(* ===== verification/Rio.v ===== *)
(** * Stream-oriented I/O: src/redis5/src/rio.h and rio.c

    A [rio] is a target (a memory buffer, a file, a set of sockets) behind the
    function pointers [read] and [write], with an optional running CRC-64 and a
    limit on the bytes handled in one call.  The pointers are a type class with
    the behaviour its clients rely on; the memory buffer is the instance
    translated from rio.c. *)

From S2P Require Import Prelude Crc.
Import Crc.

Module Rio.

(** The function pointers of struct _rio: [None] is their failure result 0. *)
Class RioOps (T : Type) := {
  r_write : T -> list Z -> option T;
  r_read : T -> Z -> option (list Z * T);
}.

(** What the callers rely on: a write that succeeds appends the bytes, and a read
    consumes exactly the bytes asked for, or fails when there are not enough. *)
Class RioLaws (T : Type) `{RioOps T} := {
  target_ok : T -> Prop;
  contents : T -> list Z;
  unread : T -> list Z;
  write_appends : forall t bs t', target_ok t -> r_write t bs = Some t' ->
    target_ok t' /\ contents t' = contents t ++ bs;
  read_enough : forall t n, target_ok t -> 0 <= n <= zlen (unread t) ->
    exists t', r_read t n = Some (take (Z.to_nat n) (unread t), t') /\ target_ok t' /\
      unread t' = drop (Z.to_nat n) (unread t);
  read_short : forall t n, target_ok t -> zlen (unread t) < n -> r_read t n = None;
}.

(** ** The stream *)

Section Stream.
Context {T : Type} `{RioOps T}.

Record rio := mkRio {
  target : T;
  cksum : Z;
  update_cksum : bool;
  processed_bytes : Z;
  max_processing_chunk : Z;
}.

Definition chunk (r : rio) (len : Z) : Z :=
  if negb (max_processing_chunk r =? 0) && (max_processing_chunk r <? len)
  then max_processing_chunk r else len.

(** [rioGenericUpdateChecksum] *)
Definition next_cksum (r : rio) (bs : list Z) : option Z :=
  if update_cksum r then crc64 (cksum r) bs else Some (cksum r).

Fixpoint write_loop (fuel : nat) (r : rio) (buf : list Z) : option rio :=
  match fuel with
  | O => None
  | S fuel =>
      if zlen buf =? 0 then Some r
      else
        let n := chunk r (zlen buf) in
        let bs := take (Z.to_nat n) buf in
        ck ← next_cksum r bs;
        t ← r_write (target r) bs;
        write_loop fuel
          (mkRio t ck (update_cksum r) (u64 (processed_bytes r + n)) (max_processing_chunk r))
          (drop (Z.to_nat n) buf)
  end.

Definition rioWrite (r : rio) (buf : list Z) : option rio := write_loop (S (length buf)) r buf.

Fixpoint read_loop (fuel : nat) (r : rio) (len : Z) (buf : list Z) : option (list Z * rio) :=
  match fuel with
  | O => None
  | S fuel =>
      if len =? 0 then Some (buf, r)
      else
        let n := chunk r len in
        '(bs, t) ← r_read (target r) n;
        ck ← next_cksum r bs;
        read_loop fuel
          (mkRio t ck (update_cksum r) (u64 (processed_bytes r + n)) (max_processing_chunk r))
          (len - n) (buf ++ bs)
  end.

Definition rioRead (r : rio) (len : Z) : option (list Z * rio) :=
  read_loop (S (Z.to_nat len)) r len [].

End Stream.
Arguments rio : clear implicits.

(** ** The memory buffer *)

Record buffer := mkBuffer { ptr : list Z; pos : Z }.

(** [rioBufferWrite] appends with sdscatlen and never fails. *)
Definition rioBufferWrite (b : buffer) (bs : list Z) : option buffer :=
  Some (mkBuffer (ptr b ++ bs) (pos b + zlen bs)).

Definition rioBufferRead (b : buffer) (len : Z) : option (list Z * buffer) :=
  if zlen (ptr b) - pos b <? len then None
  else bs ← mem_read (ptr b) (pos b) len; Some (bs, mkBuffer (ptr b) (pos b + len)).

#[export] Instance buffer_ops : RioOps buffer := {
  r_write := rioBufferWrite;
  r_read := rioBufferRead;
}.

(** [rioInitWithBuffer] *)
Definition rioInitWithBuffer (s : list Z) : rio buffer := mkRio (mkBuffer s 0) 0 false 0 0.

(** A position inside the buffer: the states [rioInitWithBuffer] and the
    operations reach. *)
#[export, refine] Instance buffer_laws : RioLaws buffer := {
  target_ok b := 0 <= pos b <= zlen (ptr b);
  contents b := ptr b;
  unread b := drop (Z.to_nat (pos b)) (ptr b);
}.
Proof.
  - intros t bs t' Ht [= <-]. simpl. rewrite zlen_app. pose proof (zlen_nonneg bs). split; [lia|done].
  - intros t n Ht Hn. unfold zlen in Hn. rewrite length_drop in Hn. unfold zlen in Ht.
    cbn [r_read buffer_ops]. unfold rioBufferRead.
    rewrite (proj2 (Z.ltb_ge _ _)) by (unfold zlen; lia).
    rewrite mem_read_safe by (unfold zlen; lia). mrun. eexists. split; [reflexivity|]. simpl.
    split; [unfold zlen; lia|]. rewrite drop_drop. f_equal. lia.
  - intros t n Ht Hn. cbn [r_read buffer_ops]. unfold rioBufferRead. unfold zlen in *.
    rewrite length_drop in Hn. by rewrite (proj2 (Z.ltb_lt _ _)) by lia.
Defined.

(** ** Facts *)

Section Facts.
Context {T : Type} `{RioLaws T}.

(** A stream that can be processed: a sane chunk limit and checksum. *)
Definition rio_ok (r : rio T) : Prop :=
  target_ok (target r) /\ 0 <= max_processing_chunk r /\ 0 <= cksum r < 2 ^ 64.

Lemma chunk_range (r : rio T) len : rio_ok r -> 0 < len -> 0 < chunk r len <= len.
Proof. intros (_ & Hm & _) Hl. unfold chunk. zcase; lia. Qed.

Lemma next_cksum_ok (r : rio T) bs : rio_ok r -> bytes_ok bs ->
  exists ck, next_cksum r bs = Some ck /\ 0 <= ck < 2 ^ 64.
Proof.
  intros (_ & _ & Hc) Hb. unfold next_cksum. destruct (update_cksum r); [|by eexists].
  destruct (crc64_fold bs (cksum r) Hc Hb) as [-> ?]. by eexists.
Qed.

Lemma next_cksum_app (r : rio T) a b : rio_ok r -> bytes_ok a -> bytes_ok b ->
  next_cksum r (a ++ b) =
  (ck ← next_cksum r a; if update_cksum r then crc64 ck b else Some ck).
Proof.
  intros (_ & _ & Hc) Ha Hb. unfold next_cksum. destruct (update_cksum r); [|done].
  destruct (crc64_fold a (cksum r) Hc Ha) as [-> Hr]. mrun.
  rewrite (proj1 (crc64_fold (a ++ b) _ Hc (Forall_app_2 _ _ _ Ha Hb))), foldl_app.
  symmetry. by apply crc64_fold.
Qed.

(** What a write does, however it is cut into chunks: it fails only when the
    target fails, and otherwise appends the bytes and adds them to the checksum. *)
Lemma write_loop_spec fuel : forall (r : rio T) buf, rio_ok r -> bytes_ok buf ->
  (length buf < fuel)%nat ->
  (write_loop fuel r buf = None /\ exists t bs, r_write t bs = None) \/
  exists r', write_loop fuel r buf = Some r' /\ rio_ok r' /\
    contents (target r') = contents (target r) ++ buf /\
    next_cksum r buf = Some (cksum r') /\ update_cksum r' = update_cksum r.
Proof.
  induction fuel as [|fuel IH]; intros r buf Hr Hb Hf; [lia|]. cbn [write_loop].
  destruct (Z.eqb_spec (zlen buf) 0) as [E0|E0].
  { right. exists r. destruct buf; [|unfold zlen in E0; simpl in E0; lia]. rewrite app_nil_r.
    split; [done|]. split; [done|]. split; [done|]. unfold next_cksum. by destruct (update_cksum r). }
  pose proof (zlen_nonneg buf). pose proof (chunk_range r (zlen buf) Hr ltac:(lia)) as Hn.
  set (n := chunk r (zlen buf)) in *. cbv zeta.
  pose proof (take_drop (Z.to_nat n) buf) as Hsplit. rewrite <- Hsplit in Hb.
  apply Forall_app in Hb as [Hb1 Hb2].
  destruct (next_cksum_ok r _ Hr Hb1) as (ck & Eck & Hck). rewrite Eck. mrun.
  destruct (r_write (target r) (take (Z.to_nat n) buf)) as [t|] eqn:Ew; mrun.
  2: { left. split; [done|]. eauto. }
  destruct (write_appends _ _ _ (proj1 Hr) Ew) as [Ht Hct].
  set (r1 := mkRio _ _ _ _ _).
  assert (Hr1 : rio_ok r1) by (split; [done|split; [apply Hr|done]]).
  destruct (IH r1 (drop (Z.to_nat n) buf) Hr1 Hb2) as [[E Hfail]|(r' & E & Hr' & Hc & Hck' & Hu)].
  { rewrite length_drop. unfold zlen in *. lia. }
  - by left.
  - right. exists r'. split; [done|]. split; [done|]. split; [|split; [|done]].
    + rewrite Hc. cbn [target r1]. rewrite Hct, <- app_assoc. by rewrite Hsplit.
    + rewrite <- Hsplit, next_cksum_app, Eck by done. mrun. exact Hck'.
Qed.

(** What a read does. *)
Lemma read_loop_spec fuel : forall (r : rio T) len buf, rio_ok r -> bytes_ok (unread (target r)) ->
  0 <= len <= zlen (unread (target r)) -> len < Z.of_nat fuel ->
  exists r', read_loop fuel r len buf = Some (buf ++ take (Z.to_nat len) (unread (target r)), r') /\
    rio_ok r' /\ unread (target r') = drop (Z.to_nat len) (unread (target r)) /\
    next_cksum r (take (Z.to_nat len) (unread (target r))) = Some (cksum r') /\
    update_cksum r' = update_cksum r.
Proof.
  induction fuel as [|fuel IH]; intros r len buf Hr Hb Hl Hf; [lia|]. cbn [read_loop].
  destruct (Z.eqb_spec len 0) as [->|E0].
  { exists r. rewrite take_0, drop_0, app_nil_r. split; [done|]. split; [done|]. split; [done|].
    unfold next_cksum. by destruct (update_cksum r). }
  pose proof (chunk_range r len Hr ltac:(lia)) as Hn. set (n := chunk r len) in *. cbv zeta.
  destruct (read_enough (target r) n) as (t & Et & Ht & Hu); [apply Hr|lia|]. rewrite Et. mrun.
  set (u := unread (target r)) in *.
  assert (Hb1 : bytes_ok (take (Z.to_nat n) u)) by (by apply Forall_take).
  destruct (next_cksum_ok r _ Hr Hb1) as (ck & Eck & Hck). rewrite Eck. mrun.
  set (r1 := mkRio _ _ _ _ _).
  assert (Hr1 : rio_ok r1) by (split; [done|split; [apply Hr|done]]).
  destruct (IH r1 (len - n) (buf ++ take (Z.to_nat n) u) Hr1) as (r' & E & Hr' & Hu' & Hck' & Hup).
  { cbn [target r1]. rewrite Hu. by apply Forall_drop. }
  { cbn [target r1]. rewrite Hu. unfold zlen in *. rewrite length_drop. lia. }
  { lia. }
  cbn [target r1] in *. rewrite Hu in *. unfold zlen in Hl.
  assert (Htk : take (Z.to_nat len) u = take (Z.to_nat n) u ++ take (Z.to_nat (len - n)) (drop (Z.to_nat n) u)).
  { replace (Z.to_nat len) with (Z.to_nat n + Z.to_nat (len - n))%nat by lia. by rewrite take_take_drop. }
  exists r'. rewrite E, Htk, <- app_assoc. split; [done|]. split; [done|]. split.
  { rewrite Hu', drop_drop. f_equal. lia. }
  split; [|done]. rewrite next_cksum_app, Eck by (done || by apply Forall_take, Forall_drop). mrun. exact Hck'.
Qed.

End Facts.

Lemma rioInit_ok s : rio_ok (rioInitWithBuffer s).
Proof.
  pose proof (zlen_nonneg s). split; [simpl; lia|]. split; simpl; lia.
Qed.

(** However a write and the reads that follow are cut into chunks, the bytes
    arrive in the buffer in order, are read back in order, and both directions
    accumulate the CRC-64 of exactly the bytes processed. *)
Theorem rio_chunks_transparent (data : list Z) (ck mw mr : Z) :
  bytes_ok data -> 0 <= mw -> 0 <= mr -> 0 <= ck < 2 ^ 64 ->
  exists w, rioWrite (mkRio (mkBuffer [] 0) ck true 0 mw) data = Some w /\
    ptr (target w) = data /\ crc64 ck data = Some (cksum w) /\
    exists r, rioRead (mkRio (mkBuffer data 0) ck true 0 mr) (zlen data) = Some (data, r) /\
      cksum r = cksum w.
Proof.
  intros Hd Hmw Hmr Hck.
  assert (Hok : forall m, 0 <= m -> forall b, 0 <= pos b <= zlen (ptr b) ->
    rio_ok (mkRio b ck true 0 m)) by (intros; split; [done|split; done]).
  destruct (write_loop_spec (S (length data)) (mkRio (mkBuffer [] 0) ck true 0 mw) data)
    as [[_ (t & bs & Hf)]|(w & E & _ & Hc & Hw & _)]; [by apply Hok|done|lia|by simpl in Hf|].
  exists w. split; [exact E|]. cbn [contents buffer_laws target ptr] in Hc. split; [exact Hc|].
  unfold next_cksum in Hw. simpl in Hw. split; [done|].
  pose proof (zlen_nonneg data).
  destruct (read_loop_spec (S (Z.to_nat (zlen data))) (mkRio (mkBuffer data 0) ck true 0 mr) (zlen data) [])
    as (r & E' & _ & _ & Hr & _).
  { by apply Hok. }
  { simpl. by rewrite drop_0. }
  { simpl. rewrite drop_0. lia. }
  { lia. }
  assert (Ht : take (Z.to_nat (zlen data)) (drop (Z.to_nat 0) data) = data).
  { rewrite drop_0. unfold zlen. rewrite Nat2Z.id. by apply take_ge. }
  exists r. unfold next_cksum in Hr. simpl in E', Hr. simpl in Ht. rewrite Ht in E', Hr. split; [done|].
  congruence.
Qed.

Lemma rio_chunks_transparent_witness :
  exists w, rioWrite (mkRio (mkBuffer [] 0) 0 true 0 2) [82; 69; 68; 73; 83] = Some w /\
    ptr (target w) = [82; 69; 68; 73; 83] /\ crc64 0 [82; 69; 68; 73; 83] = Some (cksum w) /\
    exists r, rioRead (mkRio (mkBuffer [82; 69; 68; 73; 83] 0) 0 true 0 3) 5 = Some ([82; 69; 68; 73; 83], r) /\
      cksum r = cksum w.
Proof.
  apply (rio_chunks_transparent [82; 69; 68; 73; 83] 0 2 3).
  - repeat constructor; vm_compute; discriminate.
  - lia.
  - lia.
  - lia.
Defined.

End Rio.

════════

* Required action
Check each line of the listing for "memory", and copy the ones that hold it.

* Solved problem
    A [rio] is a target (a memory buffer, a file, a set of sockets) behind the
    the behaviour its clients rely on; the memory buffer is the instance
(** ** The memory buffer *)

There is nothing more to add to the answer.